(* ===== verification/Crypto.v ===== *)
(** * Interfaces of the signing and hashing libraries

    The program calls [jsonwebtoken] ([jwt.sign] in
    [src/unnamed/part_002] line 64, [jwt.verify] in
    [src/middleware/auth.js] line 16) and [bcryptjs] ([bcrypt.hash] line 53,
    [bcrypt.compare] line 79).  Their cryptography is not modelled; what
    the program relies on is stated as the laws of two type classes:
    - [JwtScheme]: signing is a function of the claims (HS256 is
      deterministic), the server's own signatures verify to their claims,
      and a string that verifies is the signature of its claims (no
      forgery without the secret; [jws] compares signatures as strings);
    - [PasswordHasher]: [compare(q, hash(p, salt))] holds exactly when the
      first 72 bytes of [q] and [p] agree (bcrypt reads at most 72 bytes of
      its input), and a hash is at least six characters long (bcrypt hashes
      have 60).
    [jwt_verify] adds the expiry rule of [jsonwebtoken]: a token is
    rejected once [floor(now / 1000) >= exp].  [jwt_model] and
    [bcrypt_model] are instances built on a countable encoding, so that
    the witnesses of the development compute. *)

From Stdlib Require Import ZArith Lia String Ascii List.
From stdpp Require Import base countable strings.
From S2P Require Import Prelude JsString.

Local Open Scope string_scope.
Local Open Scope Z_scope.

(** ** JWT claims: the payload [{ _id, email, role }] of
    [generateAuthToken] with the [iat] and [exp] that [jwt.sign] adds. *)

Record Claims := mkClaims {
  cl_id : N;
  cl_email : string;
  cl_role : string;
  cl_iat : Z;
  cl_exp : Z
}.

#[export] Instance Claims_eq_dec : EqDecision Claims.
Proof. solve_decision. Defined.

Definition claims_to_tuple (c : Claims) : N * string * string * Z * Z :=
  (cl_id c, cl_email c, cl_role c, cl_iat c, cl_exp c).

Definition claims_of_tuple (t : N * string * string * Z * Z) : Claims :=
  let '(i, e, r, ia, ex) := t in mkClaims i e r ia ex.

#[export] Instance Claims_countable : Countable Claims :=
  inj_countable' claims_to_tuple claims_of_tuple (fun c => match c with mkClaims _ _ _ _ _ => eq_refl end).

(** [expiresIn: '7d'] *)
Definition jwt_lifetime : Z := 7 * 24 * 3600.

Class JwtScheme := {
  jwt_sign : Claims -> string;
  jwt_decode : string -> option Claims;
  jwt_decode_sign : forall c, jwt_decode (jwt_sign c) = Some c;
  jwt_decode_inv : forall t c, jwt_decode t = Some c -> t = jwt_sign c;
  jwt_sign_nonempty : forall c, jwt_sign c <> EmptyString
}.

Section Jwt.
Context `{JwtScheme}.

(** [jwt.sign({ _id, email, role }, secret, { expiresIn: '7d' })] at
    time [now] (milliseconds): [iat = floor(now / 1000)]. *)
Definition jwt_issue (id : N) (email role : string) (now : Z) : string :=
  let iat := now / 1000 in
  jwt_sign (mkClaims id email role iat (iat + jwt_lifetime)).

(** [jwt.verify(token, secret)] at time [now]: signature, then expiry. *)
Definition jwt_verify (t : string) (now : Z) : option Claims :=
  match jwt_decode t with
  | Some c => if Z.ltb (now / 1000) (cl_exp c) then Some c else None
  | None => None
  end.

End Jwt.

(** ** Password hashing *)

(** bcrypt reads at most 72 bytes of the password. *)
Definition bcrypt_key (p : string) : string := String.substring 0 72 p.

Class PasswordHasher := {
  bc_hash : string -> N -> string;
  bc_compare : string -> string -> bool;
  bc_compare_hash : forall p q salt,
    bc_compare q (bc_hash p salt) = String.eqb (bcrypt_key q) (bcrypt_key p);
  bc_hash_length : forall p salt, (6 <= String.length (bc_hash p salt))%nat
}.

(** ** Computable instances *)

Fixpoint pos_to_bits (p : positive) : string :=
  match p with
  | xH => EmptyString
  | xO p' => String "0"%char (pos_to_bits p')
  | xI p' => String "1"%char (pos_to_bits p')
  end.

Fixpoint bits_to_pos (s : string) : option positive :=
  match s with
  | EmptyString => Some xH
  | String "0"%char s' => option_map xO (bits_to_pos s')
  | String "1"%char s' => option_map xI (bits_to_pos s')
  | _ => None
  end.

Section Codec.
Context `{Countable A}.

Definition codec_encode (x : A) : string := pos_to_bits (encode x).

Definition codec_decode (s : string) : option A :=
  match bits_to_pos s with
  | Some p =>
      match decode p with
      | Some x => if decide (encode x = p) then Some x else None
      | None => None
      end
  | None => None
  end.

End Codec.

(** A model token: a fixed header followed by the encoded claims. *)
Definition jwt_header : string := "eyJ".

Definition model_sign (c : Claims) : string := jwt_header ++ codec_encode c.

Definition model_decode (t : string) : option Claims :=
  if String.prefix jwt_header t
  then codec_decode (JsString.str_drop (String.length jwt_header) t) else None.

Definition bcrypt_prefix : string := "$2a$12$".

Definition model_hash (p : string) (salt : N) : string :=
  bcrypt_prefix ++ codec_encode (bcrypt_key p, salt).

Definition model_compare (q h : string) : bool :=
  if String.prefix bcrypt_prefix h then
    match codec_decode (A := string * N) (JsString.str_drop (String.length bcrypt_prefix) h) with
    | Some (k, _) => String.eqb (bcrypt_key q) k
    | None => false
    end
  else false.

(** ** Properties of token issue and verification *)

Section JwtProps.
Context `{JwtScheme}.

Lemma jwt_sign_inj c1 c2 : jwt_sign c1 = jwt_sign c2 -> c1 = c2.
Proof.
  intros E. pose proof (jwt_decode_sign c1) as H1.
  rewrite E, jwt_decode_sign in H1. congruence.
Qed.

Lemma jwt_verify_Some t now c :
  jwt_verify t now = Some c -> t = jwt_sign c /\ now / 1000 < cl_exp c.
Proof.
  unfold jwt_verify. destruct (jwt_decode t) as [c'|] eqn:D; [|discriminate].
  destruct (Z.ltb_spec (now / 1000) (cl_exp c')); [|discriminate].
  intros [= <-]. split; [apply jwt_decode_inv|]; assumption.
Qed.

(** A freshly issued token verifies to its claims at any time before
    its expiry, seven days after the second it was issued in. *)
Lemma jwt_verify_issue id email role now now' :
  now' / 1000 < now / 1000 + jwt_lifetime ->
  jwt_verify (jwt_issue id email role now) now'
  = Some (mkClaims id email role (now / 1000) (now / 1000 + jwt_lifetime)).
Proof.
  intros Hlt. unfold jwt_verify, jwt_issue. rewrite jwt_decode_sign. simpl.
  destruct (Z.ltb_spec (now' / 1000) (now / 1000 + jwt_lifetime)); [reflexivity | lia].
Qed.

(** Two tokens issued for the same identity within the same second are
    the same string. *)
Lemma jwt_issue_same_second id email role now now' :
  now / 1000 = now' / 1000 ->
  jwt_issue id email role now = jwt_issue id email role now'.
Proof. intros E. unfold jwt_issue. rewrite E. reflexivity. Qed.
End JwtProps.

(** ** The laws of the computable instances *)

Lemma bits_to_pos_to_bits p : bits_to_pos (pos_to_bits p) = Some p.
Proof. induction p; simpl; rewrite ?IHp; reflexivity. Qed.

Lemma bits_to_pos_inv s p : bits_to_pos s = Some p -> s = pos_to_bits p.
Proof.
  revert p. induction s as [|c s IH]; intros p; simpl.
  - intros [= <-]. reflexivity.
  - destruct c as [[] [] [] [] [] [] [] []]; try discriminate;
      destruct (bits_to_pos s) as [q|] eqn:E; simpl; try discriminate;
      intros [= <-]; simpl; f_equal; apply IH; reflexivity.
Qed.

Section CodecProps.
Context `{Countable A}.

Lemma codec_decode_encode (x : A) : codec_decode (codec_encode x) = Some x.
Proof.
  unfold codec_decode, codec_encode. rewrite bits_to_pos_to_bits, decode_encode.
  destruct (decide (encode x = encode x)); congruence.
Qed.

Lemma codec_decode_inv s (x : A) : codec_decode s = Some x -> s = codec_encode x.
Proof.
  unfold codec_decode, codec_encode.
  destruct (bits_to_pos s) as [p|] eqn:Hb; [|discriminate].
  destruct (decode p) as [y|]; [|discriminate].
  destruct (decide (encode y = p)) as [<-|]; [|discriminate].
  intros [= <-]. apply bits_to_pos_inv. exact Hb.
Qed.
End CodecProps.

Lemma model_decode_sign c : model_decode (model_sign c) = Some c.
Proof.
  unfold model_decode, model_sign.
  rewrite JsString.prefix_app_self, JsString.str_drop_app. apply codec_decode_encode.
Qed.

Lemma model_decode_inv t c : model_decode t = Some c -> t = model_sign c.
Proof.
  unfold model_decode, model_sign. destruct (String.prefix jwt_header t) eqn:P; [|discriminate].
  intros D. apply codec_decode_inv in D. rewrite <- D.
  apply JsString.prefix_str_drop. exact P.
Qed.

Lemma model_sign_nonempty c : model_sign c <> EmptyString.
Proof. discriminate. Qed.

Lemma model_compare_hash p q salt :
  model_compare q (model_hash p salt) = String.eqb (bcrypt_key q) (bcrypt_key p).
Proof.
  unfold model_compare, model_hash.
  rewrite JsString.prefix_app_self, JsString.str_drop_app, codec_decode_encode.
  reflexivity.
Qed.

Lemma model_hash_length p salt : (6 <= String.length (model_hash p salt))%nat.
Proof. unfold model_hash. simpl. lia. Qed.

(** The instances package the definitions above with their laws. *)

#[export] Instance jwt_model : JwtScheme := {|
  jwt_sign := model_sign;
  jwt_decode := model_decode;
  jwt_decode_sign := model_decode_sign;
  jwt_decode_inv := model_decode_inv;
  jwt_sign_nonempty := model_sign_nonempty
|}.

#[export] Instance bcrypt_model : PasswordHasher := {|
  bc_hash := model_hash;
  bc_compare := model_compare;
  bc_compare_hash := model_compare_hash;
  bc_hash_length := model_hash_length
|}.

Lemma jwt_verify_issue_witness :
  (1700000001000 / 1000 < 1700000000000 / 1000 + jwt_lifetime)%Z /\
  jwt_verify (jwt_issue 1 "ann@ex.com" "user" 1700000000000) 1700000001000
  = Some (mkClaims 1 "ann@ex.com" "user" (1700000000000 / 1000) (1700000000000 / 1000 + jwt_lifetime)).
Proof.
  assert (L : (1700000001000 / 1000 < 1700000000000 / 1000 + jwt_lifetime)%Z) by (vm_compute; reflexivity).
  split; [exact L | exact (jwt_verify_issue _ _ _ _ _ L)].
Defined.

### Task to complete
All lines above that hold the string "simpl" should be copied.

### Task result
  intros Hlt. unfold jwt_verify, jwt_issue. rewrite jwt_decode_sign. simpl.
Proof. induction p; simpl; rewrite ?IHp; reflexivity. Qed.
  revert p. induction s as [|c s IH]; intros p; simpl.
      destruct (bits_to_pos s) as [q|] eqn:E; simpl; try discriminate;
      intros [= <-]; simpl; f_equal; apply IH; reflexivity.
Proof. unfold model_hash. simpl. lia. Qed.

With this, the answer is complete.